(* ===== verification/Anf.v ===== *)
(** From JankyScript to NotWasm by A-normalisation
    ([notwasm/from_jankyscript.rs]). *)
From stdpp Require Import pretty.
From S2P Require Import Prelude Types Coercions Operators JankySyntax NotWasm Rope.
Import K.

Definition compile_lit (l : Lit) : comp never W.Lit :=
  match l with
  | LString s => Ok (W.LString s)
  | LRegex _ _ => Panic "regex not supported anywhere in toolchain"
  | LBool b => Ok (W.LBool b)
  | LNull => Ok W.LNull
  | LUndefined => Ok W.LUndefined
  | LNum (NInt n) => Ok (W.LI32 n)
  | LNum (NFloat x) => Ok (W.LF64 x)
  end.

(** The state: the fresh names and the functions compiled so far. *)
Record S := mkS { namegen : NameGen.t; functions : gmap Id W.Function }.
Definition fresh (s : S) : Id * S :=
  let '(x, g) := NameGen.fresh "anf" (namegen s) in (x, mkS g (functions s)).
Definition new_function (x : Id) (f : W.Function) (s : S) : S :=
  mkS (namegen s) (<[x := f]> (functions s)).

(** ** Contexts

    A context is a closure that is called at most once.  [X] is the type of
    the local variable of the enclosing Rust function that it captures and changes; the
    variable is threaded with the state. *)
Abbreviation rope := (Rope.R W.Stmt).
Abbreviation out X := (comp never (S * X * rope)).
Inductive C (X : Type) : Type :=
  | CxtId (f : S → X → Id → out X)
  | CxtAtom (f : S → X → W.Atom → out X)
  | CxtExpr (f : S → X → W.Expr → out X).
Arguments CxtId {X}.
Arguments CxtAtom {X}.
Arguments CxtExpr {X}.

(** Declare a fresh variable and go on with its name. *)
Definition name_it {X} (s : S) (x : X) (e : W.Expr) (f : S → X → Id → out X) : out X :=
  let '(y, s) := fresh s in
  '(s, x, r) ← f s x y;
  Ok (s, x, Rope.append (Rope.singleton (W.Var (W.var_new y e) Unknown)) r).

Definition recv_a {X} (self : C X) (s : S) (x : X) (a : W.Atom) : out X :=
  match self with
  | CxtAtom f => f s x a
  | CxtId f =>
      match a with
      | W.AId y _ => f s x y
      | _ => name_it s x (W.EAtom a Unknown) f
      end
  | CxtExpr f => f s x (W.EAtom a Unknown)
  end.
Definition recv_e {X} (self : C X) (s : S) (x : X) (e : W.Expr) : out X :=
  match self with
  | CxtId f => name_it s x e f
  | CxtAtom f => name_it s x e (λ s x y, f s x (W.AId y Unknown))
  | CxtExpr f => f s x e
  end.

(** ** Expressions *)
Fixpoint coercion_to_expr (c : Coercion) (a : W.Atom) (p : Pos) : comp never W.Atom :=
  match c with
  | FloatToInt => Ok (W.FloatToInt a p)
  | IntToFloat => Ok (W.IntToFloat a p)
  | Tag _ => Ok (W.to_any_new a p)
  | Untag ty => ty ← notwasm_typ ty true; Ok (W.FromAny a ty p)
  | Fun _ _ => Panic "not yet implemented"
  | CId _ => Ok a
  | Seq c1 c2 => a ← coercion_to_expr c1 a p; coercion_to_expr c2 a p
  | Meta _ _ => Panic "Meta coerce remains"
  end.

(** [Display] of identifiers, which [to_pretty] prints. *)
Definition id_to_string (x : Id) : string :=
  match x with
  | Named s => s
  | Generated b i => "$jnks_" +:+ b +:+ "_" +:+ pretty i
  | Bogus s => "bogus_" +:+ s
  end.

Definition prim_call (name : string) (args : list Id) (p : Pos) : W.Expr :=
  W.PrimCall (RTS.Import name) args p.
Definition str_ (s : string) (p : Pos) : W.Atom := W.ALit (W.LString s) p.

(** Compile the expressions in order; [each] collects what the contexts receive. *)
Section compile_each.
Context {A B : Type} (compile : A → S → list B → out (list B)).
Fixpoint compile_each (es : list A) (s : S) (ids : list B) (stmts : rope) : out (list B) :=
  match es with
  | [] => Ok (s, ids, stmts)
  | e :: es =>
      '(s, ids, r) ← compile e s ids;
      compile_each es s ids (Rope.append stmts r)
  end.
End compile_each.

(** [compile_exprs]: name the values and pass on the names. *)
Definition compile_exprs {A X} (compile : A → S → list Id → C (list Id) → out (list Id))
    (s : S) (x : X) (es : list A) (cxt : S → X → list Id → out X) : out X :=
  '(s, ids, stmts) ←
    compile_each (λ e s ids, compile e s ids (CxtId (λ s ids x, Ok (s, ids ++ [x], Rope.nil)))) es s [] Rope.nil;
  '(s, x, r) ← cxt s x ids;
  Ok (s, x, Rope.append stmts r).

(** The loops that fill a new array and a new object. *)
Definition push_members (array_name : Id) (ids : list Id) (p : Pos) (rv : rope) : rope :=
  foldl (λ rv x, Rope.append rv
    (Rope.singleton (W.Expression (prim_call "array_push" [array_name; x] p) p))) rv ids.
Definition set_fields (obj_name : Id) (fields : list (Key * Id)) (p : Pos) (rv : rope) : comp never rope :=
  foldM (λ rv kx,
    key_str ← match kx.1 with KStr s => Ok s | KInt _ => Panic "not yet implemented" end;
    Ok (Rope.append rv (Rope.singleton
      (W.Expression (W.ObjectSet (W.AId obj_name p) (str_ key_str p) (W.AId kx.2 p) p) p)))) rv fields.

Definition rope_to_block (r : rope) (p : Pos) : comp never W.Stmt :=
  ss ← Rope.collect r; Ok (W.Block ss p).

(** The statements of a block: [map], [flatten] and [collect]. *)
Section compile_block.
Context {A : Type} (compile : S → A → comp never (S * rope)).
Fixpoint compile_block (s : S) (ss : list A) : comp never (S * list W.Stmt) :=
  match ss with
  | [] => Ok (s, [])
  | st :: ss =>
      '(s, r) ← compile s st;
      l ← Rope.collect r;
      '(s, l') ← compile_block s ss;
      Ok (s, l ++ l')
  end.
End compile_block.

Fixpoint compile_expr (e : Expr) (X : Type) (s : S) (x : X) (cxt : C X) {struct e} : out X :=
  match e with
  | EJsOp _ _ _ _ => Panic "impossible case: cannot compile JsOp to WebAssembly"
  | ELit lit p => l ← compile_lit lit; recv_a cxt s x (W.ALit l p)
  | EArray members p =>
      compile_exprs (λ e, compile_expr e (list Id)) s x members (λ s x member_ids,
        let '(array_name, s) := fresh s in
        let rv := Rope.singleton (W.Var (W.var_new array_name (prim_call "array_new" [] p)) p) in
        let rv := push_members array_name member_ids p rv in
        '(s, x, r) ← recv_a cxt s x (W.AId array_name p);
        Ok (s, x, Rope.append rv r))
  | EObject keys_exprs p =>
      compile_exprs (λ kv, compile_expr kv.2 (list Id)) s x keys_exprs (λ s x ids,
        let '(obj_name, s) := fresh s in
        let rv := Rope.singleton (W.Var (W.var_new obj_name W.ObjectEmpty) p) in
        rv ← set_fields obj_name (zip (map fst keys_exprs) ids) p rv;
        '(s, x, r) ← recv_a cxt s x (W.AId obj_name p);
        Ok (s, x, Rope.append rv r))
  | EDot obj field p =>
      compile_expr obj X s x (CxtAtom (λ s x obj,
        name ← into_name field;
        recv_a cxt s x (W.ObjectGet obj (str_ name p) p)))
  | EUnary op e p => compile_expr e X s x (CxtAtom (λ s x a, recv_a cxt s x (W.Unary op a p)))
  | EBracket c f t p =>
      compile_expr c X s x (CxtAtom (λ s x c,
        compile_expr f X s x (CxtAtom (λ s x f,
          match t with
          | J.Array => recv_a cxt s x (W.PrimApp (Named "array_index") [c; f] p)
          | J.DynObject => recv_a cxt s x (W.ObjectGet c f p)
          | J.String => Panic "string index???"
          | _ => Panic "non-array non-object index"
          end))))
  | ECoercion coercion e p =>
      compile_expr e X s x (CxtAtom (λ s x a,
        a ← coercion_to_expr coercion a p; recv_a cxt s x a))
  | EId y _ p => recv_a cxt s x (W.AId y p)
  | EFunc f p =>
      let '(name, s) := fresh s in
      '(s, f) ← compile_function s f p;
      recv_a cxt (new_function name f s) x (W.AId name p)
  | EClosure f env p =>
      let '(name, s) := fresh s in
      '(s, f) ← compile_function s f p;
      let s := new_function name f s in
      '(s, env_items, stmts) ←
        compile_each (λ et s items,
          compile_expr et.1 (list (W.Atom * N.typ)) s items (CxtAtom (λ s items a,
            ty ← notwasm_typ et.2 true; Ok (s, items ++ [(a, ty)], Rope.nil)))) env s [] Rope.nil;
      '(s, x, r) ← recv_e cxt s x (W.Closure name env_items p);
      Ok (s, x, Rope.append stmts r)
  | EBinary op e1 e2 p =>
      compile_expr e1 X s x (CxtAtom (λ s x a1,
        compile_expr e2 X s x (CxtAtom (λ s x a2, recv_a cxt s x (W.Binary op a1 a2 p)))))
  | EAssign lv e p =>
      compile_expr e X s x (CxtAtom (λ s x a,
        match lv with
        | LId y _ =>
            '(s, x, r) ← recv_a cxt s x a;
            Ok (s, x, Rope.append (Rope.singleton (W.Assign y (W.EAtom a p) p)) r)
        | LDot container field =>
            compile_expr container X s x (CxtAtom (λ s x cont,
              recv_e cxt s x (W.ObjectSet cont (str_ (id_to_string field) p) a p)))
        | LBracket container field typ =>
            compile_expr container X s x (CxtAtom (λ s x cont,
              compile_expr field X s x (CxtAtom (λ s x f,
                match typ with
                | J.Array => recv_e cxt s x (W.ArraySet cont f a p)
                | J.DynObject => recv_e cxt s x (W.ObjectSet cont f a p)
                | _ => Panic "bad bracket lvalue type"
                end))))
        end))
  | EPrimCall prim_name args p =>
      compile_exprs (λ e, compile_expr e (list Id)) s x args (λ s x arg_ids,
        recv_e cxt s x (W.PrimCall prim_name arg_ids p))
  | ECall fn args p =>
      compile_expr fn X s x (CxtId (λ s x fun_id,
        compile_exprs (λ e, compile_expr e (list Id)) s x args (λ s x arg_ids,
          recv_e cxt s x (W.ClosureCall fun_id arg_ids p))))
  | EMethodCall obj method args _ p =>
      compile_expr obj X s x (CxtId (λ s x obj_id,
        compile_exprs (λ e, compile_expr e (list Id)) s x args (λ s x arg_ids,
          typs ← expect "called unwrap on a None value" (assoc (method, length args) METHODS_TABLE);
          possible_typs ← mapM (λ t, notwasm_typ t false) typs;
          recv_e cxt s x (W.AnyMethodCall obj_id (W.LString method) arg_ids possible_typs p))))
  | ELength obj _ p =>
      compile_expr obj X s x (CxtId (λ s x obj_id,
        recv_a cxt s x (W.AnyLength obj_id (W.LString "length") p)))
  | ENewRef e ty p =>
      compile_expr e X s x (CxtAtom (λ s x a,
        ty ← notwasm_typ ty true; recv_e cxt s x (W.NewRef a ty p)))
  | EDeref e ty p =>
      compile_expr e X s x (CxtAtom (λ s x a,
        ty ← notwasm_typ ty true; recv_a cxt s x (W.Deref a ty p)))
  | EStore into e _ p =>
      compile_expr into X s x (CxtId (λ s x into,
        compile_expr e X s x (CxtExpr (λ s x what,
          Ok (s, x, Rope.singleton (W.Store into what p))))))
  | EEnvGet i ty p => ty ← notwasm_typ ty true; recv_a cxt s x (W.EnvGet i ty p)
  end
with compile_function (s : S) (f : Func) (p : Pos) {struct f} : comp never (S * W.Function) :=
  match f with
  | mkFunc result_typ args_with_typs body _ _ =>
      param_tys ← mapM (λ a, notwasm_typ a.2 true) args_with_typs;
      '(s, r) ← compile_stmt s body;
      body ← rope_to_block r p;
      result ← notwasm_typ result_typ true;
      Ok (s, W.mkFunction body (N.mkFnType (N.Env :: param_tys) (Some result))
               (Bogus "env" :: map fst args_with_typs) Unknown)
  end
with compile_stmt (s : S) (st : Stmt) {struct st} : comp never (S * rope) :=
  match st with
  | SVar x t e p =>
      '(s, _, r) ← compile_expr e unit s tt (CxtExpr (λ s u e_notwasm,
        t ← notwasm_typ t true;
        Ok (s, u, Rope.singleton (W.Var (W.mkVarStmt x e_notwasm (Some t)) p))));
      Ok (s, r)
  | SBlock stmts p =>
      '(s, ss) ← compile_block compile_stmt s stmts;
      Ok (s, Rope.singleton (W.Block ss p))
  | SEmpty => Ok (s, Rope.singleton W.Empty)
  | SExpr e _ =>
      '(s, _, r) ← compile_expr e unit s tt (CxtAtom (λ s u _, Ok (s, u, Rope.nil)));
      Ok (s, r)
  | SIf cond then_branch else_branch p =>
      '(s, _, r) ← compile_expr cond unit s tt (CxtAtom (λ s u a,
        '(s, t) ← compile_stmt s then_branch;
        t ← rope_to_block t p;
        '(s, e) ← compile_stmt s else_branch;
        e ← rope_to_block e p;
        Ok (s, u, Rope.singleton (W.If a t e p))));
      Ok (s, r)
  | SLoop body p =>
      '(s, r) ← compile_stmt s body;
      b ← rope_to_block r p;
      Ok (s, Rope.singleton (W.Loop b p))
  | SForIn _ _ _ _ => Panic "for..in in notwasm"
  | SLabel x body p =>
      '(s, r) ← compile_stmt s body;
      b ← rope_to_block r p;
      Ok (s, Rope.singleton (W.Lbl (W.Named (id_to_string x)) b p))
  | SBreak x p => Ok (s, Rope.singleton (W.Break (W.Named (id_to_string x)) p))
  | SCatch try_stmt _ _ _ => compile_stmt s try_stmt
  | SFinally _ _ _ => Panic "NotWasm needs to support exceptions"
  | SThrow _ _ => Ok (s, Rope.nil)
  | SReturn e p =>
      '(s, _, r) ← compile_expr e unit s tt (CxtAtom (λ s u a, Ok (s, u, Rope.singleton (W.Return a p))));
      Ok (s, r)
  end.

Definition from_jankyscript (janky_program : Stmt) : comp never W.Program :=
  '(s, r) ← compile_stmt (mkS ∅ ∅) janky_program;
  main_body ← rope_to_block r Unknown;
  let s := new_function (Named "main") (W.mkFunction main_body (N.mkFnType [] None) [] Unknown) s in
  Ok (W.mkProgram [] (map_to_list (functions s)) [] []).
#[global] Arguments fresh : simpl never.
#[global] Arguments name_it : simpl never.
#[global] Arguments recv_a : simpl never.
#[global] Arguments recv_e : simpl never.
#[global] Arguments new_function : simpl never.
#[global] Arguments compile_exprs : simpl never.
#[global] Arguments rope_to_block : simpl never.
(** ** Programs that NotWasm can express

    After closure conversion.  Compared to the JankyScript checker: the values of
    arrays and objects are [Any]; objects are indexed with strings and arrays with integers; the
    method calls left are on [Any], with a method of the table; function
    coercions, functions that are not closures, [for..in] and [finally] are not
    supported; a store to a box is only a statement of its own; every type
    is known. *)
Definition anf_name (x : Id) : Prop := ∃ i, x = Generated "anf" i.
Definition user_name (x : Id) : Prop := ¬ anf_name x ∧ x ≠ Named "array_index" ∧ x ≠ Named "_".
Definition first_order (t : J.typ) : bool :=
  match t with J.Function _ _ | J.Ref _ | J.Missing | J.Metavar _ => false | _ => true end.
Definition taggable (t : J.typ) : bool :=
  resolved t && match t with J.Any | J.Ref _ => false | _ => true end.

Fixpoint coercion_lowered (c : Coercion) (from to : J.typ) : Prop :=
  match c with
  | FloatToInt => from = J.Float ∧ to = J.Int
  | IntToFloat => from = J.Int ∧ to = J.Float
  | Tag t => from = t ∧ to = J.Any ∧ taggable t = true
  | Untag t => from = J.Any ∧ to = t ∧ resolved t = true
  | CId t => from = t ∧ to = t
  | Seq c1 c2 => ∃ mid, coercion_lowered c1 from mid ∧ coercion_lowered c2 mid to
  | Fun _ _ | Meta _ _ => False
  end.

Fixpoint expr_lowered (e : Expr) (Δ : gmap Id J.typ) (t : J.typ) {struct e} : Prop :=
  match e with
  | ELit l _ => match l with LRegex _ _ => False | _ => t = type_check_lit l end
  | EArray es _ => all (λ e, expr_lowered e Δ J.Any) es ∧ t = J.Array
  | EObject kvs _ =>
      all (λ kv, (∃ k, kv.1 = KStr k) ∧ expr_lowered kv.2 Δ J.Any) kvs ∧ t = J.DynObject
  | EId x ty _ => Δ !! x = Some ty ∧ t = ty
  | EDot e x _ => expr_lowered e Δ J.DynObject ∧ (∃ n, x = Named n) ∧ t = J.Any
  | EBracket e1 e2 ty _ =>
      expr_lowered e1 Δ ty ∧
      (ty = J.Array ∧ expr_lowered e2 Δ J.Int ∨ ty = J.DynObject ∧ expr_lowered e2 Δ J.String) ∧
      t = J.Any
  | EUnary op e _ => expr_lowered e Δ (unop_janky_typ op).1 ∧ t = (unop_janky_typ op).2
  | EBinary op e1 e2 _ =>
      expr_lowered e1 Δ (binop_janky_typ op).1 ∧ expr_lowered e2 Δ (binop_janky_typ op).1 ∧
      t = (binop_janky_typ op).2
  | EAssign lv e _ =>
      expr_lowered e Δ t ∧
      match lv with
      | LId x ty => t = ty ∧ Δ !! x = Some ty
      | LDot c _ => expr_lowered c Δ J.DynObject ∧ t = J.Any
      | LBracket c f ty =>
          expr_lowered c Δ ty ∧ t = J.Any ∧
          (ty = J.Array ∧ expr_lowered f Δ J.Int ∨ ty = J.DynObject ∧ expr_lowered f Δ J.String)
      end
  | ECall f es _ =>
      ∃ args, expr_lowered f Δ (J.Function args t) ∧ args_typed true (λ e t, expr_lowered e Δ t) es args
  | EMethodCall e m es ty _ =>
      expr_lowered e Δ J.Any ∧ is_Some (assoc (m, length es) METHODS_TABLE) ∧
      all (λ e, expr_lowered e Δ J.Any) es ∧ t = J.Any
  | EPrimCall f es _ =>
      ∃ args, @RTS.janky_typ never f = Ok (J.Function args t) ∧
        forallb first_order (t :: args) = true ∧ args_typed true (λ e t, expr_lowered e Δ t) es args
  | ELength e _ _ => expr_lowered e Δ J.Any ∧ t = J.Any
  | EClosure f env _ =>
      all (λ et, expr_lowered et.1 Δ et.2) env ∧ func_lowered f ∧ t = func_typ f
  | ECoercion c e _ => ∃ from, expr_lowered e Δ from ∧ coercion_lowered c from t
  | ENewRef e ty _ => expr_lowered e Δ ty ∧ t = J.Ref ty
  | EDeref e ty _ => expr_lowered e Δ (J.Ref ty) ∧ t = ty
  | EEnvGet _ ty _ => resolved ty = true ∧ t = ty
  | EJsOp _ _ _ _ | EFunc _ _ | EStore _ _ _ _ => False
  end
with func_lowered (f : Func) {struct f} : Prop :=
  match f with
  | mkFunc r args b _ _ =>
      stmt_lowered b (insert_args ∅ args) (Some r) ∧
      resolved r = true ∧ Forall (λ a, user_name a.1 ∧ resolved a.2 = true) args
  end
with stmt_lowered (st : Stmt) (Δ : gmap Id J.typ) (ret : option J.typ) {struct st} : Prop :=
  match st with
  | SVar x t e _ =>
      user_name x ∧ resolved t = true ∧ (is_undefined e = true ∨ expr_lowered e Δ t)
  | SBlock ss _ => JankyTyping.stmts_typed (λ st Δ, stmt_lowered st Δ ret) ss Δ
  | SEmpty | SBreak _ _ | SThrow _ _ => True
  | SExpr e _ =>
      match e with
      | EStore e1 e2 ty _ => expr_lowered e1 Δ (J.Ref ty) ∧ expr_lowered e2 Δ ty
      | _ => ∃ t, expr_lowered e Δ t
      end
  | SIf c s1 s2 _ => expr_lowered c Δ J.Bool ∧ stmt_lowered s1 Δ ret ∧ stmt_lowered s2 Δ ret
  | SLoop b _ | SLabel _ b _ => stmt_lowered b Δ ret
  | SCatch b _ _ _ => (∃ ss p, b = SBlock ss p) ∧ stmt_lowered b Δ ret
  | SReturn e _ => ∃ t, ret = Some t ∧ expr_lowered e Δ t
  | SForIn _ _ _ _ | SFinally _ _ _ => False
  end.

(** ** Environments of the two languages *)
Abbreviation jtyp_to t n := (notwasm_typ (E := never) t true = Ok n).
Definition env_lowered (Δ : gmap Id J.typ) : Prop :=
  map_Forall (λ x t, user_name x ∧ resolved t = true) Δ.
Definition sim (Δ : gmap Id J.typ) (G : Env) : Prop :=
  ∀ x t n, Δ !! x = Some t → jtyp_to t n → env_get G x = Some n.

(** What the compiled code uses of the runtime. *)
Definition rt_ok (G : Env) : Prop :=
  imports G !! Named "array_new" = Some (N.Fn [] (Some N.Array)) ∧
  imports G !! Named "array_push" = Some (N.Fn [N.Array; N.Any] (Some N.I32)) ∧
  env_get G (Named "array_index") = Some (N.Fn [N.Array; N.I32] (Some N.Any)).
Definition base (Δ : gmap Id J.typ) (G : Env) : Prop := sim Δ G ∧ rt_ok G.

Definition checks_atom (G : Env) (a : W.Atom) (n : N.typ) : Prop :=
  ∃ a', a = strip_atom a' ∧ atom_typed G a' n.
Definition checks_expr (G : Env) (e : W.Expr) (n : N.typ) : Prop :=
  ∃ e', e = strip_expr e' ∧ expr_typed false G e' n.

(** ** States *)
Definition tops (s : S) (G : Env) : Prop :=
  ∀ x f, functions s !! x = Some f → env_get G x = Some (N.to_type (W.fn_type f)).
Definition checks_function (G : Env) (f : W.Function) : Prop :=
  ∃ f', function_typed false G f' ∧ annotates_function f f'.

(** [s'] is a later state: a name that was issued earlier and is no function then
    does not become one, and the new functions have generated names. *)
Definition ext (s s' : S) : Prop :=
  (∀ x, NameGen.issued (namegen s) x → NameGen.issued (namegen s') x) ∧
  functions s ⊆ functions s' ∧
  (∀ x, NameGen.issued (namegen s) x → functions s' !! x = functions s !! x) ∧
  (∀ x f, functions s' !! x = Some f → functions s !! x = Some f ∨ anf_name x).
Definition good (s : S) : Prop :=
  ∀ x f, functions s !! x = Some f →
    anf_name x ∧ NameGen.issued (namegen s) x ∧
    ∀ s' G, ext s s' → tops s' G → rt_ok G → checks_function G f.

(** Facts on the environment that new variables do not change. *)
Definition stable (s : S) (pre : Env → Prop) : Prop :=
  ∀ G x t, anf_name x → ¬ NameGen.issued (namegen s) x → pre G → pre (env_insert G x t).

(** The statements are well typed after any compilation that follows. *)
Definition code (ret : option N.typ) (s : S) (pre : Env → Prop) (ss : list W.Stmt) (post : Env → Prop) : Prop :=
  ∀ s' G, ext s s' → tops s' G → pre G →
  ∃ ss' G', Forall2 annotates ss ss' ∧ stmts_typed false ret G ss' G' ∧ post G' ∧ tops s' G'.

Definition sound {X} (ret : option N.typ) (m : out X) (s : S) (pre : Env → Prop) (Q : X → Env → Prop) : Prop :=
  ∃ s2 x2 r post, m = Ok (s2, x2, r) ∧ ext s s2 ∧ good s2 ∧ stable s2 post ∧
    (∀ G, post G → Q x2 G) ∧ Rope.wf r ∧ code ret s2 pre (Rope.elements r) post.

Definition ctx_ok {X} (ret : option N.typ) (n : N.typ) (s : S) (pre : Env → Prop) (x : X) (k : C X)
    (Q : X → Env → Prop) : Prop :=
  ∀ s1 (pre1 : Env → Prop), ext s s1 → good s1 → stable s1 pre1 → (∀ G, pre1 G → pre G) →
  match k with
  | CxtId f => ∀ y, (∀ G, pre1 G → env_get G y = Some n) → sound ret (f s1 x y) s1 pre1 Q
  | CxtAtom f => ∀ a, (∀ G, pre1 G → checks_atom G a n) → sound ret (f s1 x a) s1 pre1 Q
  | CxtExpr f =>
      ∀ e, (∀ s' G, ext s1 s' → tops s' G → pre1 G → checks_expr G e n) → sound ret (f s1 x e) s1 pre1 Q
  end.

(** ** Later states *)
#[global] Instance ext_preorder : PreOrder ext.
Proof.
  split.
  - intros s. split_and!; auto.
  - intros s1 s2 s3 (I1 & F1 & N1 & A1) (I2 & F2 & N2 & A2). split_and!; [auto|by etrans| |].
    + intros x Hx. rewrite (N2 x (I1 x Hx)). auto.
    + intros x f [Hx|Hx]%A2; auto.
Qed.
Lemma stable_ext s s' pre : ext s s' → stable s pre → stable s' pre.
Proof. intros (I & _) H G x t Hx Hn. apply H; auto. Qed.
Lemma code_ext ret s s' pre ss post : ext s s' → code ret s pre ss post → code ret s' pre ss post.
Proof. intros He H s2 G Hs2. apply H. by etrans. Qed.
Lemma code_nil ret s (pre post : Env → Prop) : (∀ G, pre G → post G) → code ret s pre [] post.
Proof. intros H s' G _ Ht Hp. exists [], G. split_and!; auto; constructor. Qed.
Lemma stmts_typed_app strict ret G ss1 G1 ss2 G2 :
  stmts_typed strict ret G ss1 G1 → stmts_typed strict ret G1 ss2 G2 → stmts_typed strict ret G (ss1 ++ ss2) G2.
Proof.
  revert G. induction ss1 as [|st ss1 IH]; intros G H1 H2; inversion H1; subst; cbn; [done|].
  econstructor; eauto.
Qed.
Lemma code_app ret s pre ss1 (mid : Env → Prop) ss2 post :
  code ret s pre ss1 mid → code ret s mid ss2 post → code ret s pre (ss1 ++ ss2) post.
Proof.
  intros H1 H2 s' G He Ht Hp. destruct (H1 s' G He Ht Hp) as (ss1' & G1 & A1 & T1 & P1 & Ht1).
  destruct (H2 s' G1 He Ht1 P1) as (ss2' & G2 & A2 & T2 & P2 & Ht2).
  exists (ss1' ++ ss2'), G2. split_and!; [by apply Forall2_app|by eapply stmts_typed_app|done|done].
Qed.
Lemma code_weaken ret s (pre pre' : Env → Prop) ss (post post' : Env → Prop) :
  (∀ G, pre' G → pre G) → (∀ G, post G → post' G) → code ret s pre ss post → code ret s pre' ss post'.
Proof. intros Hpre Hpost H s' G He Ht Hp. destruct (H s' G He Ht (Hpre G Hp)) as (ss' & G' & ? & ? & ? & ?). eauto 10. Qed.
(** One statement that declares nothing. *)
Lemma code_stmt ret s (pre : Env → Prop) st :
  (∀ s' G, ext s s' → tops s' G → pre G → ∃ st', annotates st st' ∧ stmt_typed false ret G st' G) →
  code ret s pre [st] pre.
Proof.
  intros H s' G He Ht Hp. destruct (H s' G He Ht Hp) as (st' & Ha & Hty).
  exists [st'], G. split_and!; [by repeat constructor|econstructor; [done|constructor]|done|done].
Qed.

• _Task details_:
Nothing should appear in the answer except the lines above from the line with "(W.EnvGet i ty p)" through the line with "SBlock stmts p =>", both included, written out exactly.

• _Exercise solution_:
  | EEnvGet i ty p => ty ← notwasm_typ ty true; recv_a cxt s x (W.EnvGet i ty p)
  end
with compile_function (s : S) (f : Func) (p : Pos) {struct f} : comp never (S * W.Function) :=
  match f with
  | mkFunc result_typ args_with_typs body _ _ =>
      param_tys ← mapM (λ a, notwasm_typ a.2 true) args_with_typs;
      '(s, r) ← compile_stmt s body;
      body ← rope_to_block r p;
      result ← notwasm_typ result_typ true;
      Ok (s, W.mkFunction body (N.mkFnType (N.Env :: param_tys) (Some result))
               (Bogus "env" :: map fst args_with_typs) Unknown)
  end
with compile_stmt (s : S) (st : Stmt) {struct st} : comp never (S * rope) :=
  match st with
  | SVar x t e p =>
      '(s, _, r) ← compile_expr e unit s tt (CxtExpr (λ s u e_notwasm,
        t ← notwasm_typ t true;
        Ok (s, u, Rope.singleton (W.Var (W.mkVarStmt x e_notwasm (Some t)) p))));
      Ok (s, r)
  | SBlock stmts p =>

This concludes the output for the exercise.